[Source data — start]
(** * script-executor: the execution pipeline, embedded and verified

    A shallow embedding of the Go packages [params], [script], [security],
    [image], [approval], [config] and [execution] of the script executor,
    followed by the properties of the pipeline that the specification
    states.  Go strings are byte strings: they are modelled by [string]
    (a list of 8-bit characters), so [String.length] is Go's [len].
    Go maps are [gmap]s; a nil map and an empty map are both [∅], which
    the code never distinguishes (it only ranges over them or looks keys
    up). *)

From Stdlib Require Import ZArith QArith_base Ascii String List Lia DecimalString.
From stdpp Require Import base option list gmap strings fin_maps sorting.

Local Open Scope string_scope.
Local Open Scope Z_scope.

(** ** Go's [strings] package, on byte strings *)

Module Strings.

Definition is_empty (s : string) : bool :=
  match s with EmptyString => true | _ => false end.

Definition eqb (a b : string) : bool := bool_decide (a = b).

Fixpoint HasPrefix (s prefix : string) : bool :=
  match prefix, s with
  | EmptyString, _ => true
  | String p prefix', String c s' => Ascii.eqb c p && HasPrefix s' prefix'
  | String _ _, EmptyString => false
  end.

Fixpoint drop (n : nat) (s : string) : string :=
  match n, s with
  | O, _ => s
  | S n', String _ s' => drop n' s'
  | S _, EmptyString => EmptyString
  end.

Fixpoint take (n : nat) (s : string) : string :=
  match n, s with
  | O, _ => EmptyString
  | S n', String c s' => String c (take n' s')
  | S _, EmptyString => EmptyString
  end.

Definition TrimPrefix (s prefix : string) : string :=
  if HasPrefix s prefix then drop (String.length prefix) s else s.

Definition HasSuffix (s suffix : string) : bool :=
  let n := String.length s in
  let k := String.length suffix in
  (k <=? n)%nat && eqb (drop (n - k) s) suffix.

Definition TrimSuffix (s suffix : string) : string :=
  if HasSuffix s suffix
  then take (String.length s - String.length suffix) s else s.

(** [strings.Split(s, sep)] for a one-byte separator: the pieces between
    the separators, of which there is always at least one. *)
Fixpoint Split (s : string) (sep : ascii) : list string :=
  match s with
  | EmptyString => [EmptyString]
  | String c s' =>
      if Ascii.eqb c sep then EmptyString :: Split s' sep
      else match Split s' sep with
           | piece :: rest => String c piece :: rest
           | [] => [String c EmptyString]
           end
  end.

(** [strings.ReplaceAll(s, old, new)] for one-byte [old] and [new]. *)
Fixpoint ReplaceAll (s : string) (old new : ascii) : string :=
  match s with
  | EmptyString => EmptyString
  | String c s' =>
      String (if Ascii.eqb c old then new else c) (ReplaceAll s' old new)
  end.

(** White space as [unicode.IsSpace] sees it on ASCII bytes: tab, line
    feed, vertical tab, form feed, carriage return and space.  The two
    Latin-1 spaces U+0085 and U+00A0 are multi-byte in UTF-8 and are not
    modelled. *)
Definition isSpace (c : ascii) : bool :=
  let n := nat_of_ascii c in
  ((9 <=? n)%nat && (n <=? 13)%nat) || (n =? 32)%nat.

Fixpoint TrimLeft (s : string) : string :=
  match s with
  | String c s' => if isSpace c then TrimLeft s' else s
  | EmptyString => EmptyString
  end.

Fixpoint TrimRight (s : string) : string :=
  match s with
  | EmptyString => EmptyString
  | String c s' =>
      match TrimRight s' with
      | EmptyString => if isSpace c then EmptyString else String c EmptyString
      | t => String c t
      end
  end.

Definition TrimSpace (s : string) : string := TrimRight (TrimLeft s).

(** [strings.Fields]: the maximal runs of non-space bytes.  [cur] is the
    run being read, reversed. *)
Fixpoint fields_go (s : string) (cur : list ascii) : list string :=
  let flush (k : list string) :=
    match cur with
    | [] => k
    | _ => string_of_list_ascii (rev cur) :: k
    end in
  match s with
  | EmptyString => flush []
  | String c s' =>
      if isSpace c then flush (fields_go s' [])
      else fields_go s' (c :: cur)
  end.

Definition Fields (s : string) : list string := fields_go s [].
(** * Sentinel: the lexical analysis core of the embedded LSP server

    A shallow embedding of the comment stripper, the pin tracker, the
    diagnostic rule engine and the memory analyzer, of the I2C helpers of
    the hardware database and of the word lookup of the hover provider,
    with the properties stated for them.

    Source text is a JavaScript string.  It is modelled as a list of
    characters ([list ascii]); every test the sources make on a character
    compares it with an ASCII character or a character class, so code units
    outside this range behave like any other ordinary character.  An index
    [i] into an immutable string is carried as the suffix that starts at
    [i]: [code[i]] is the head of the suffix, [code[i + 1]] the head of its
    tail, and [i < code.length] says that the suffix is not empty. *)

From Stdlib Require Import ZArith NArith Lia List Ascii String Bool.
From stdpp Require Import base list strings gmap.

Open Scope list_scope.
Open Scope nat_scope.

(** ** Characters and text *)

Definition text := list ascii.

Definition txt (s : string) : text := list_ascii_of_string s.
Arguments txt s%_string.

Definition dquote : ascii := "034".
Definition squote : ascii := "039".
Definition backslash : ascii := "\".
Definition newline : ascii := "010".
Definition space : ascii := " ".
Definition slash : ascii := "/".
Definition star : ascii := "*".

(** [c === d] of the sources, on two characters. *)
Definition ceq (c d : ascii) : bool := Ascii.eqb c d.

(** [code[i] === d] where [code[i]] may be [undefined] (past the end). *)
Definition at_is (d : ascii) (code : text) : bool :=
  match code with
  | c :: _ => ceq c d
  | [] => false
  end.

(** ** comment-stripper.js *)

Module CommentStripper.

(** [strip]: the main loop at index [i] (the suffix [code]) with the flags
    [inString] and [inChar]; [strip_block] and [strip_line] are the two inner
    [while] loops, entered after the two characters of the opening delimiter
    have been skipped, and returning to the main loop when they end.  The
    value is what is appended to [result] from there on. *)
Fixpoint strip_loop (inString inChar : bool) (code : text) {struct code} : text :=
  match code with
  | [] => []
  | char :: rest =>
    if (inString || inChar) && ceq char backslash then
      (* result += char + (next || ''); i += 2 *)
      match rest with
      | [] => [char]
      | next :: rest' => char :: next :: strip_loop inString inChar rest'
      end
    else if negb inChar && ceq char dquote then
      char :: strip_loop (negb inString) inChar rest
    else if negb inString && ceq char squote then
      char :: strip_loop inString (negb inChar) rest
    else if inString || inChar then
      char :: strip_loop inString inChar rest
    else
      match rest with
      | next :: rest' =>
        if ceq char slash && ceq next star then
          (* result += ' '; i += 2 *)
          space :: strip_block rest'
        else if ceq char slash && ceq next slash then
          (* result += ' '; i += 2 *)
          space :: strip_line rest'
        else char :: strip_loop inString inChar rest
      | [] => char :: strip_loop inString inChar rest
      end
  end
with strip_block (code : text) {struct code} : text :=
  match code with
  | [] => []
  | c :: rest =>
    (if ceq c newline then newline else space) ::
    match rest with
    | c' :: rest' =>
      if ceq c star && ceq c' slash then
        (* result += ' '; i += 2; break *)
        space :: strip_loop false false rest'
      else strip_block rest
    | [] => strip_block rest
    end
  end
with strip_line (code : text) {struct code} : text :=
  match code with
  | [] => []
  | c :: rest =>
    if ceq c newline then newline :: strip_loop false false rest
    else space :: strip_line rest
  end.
[Source data — finish]
Copy every line in the data above that has the string "negb" in it.

    else if negb inChar && ceq char dquote then
      char :: strip_loop (negb inString) inChar rest
    else if negb inString && ceq char squote then
      char :: strip_loop inString (negb inChar) rest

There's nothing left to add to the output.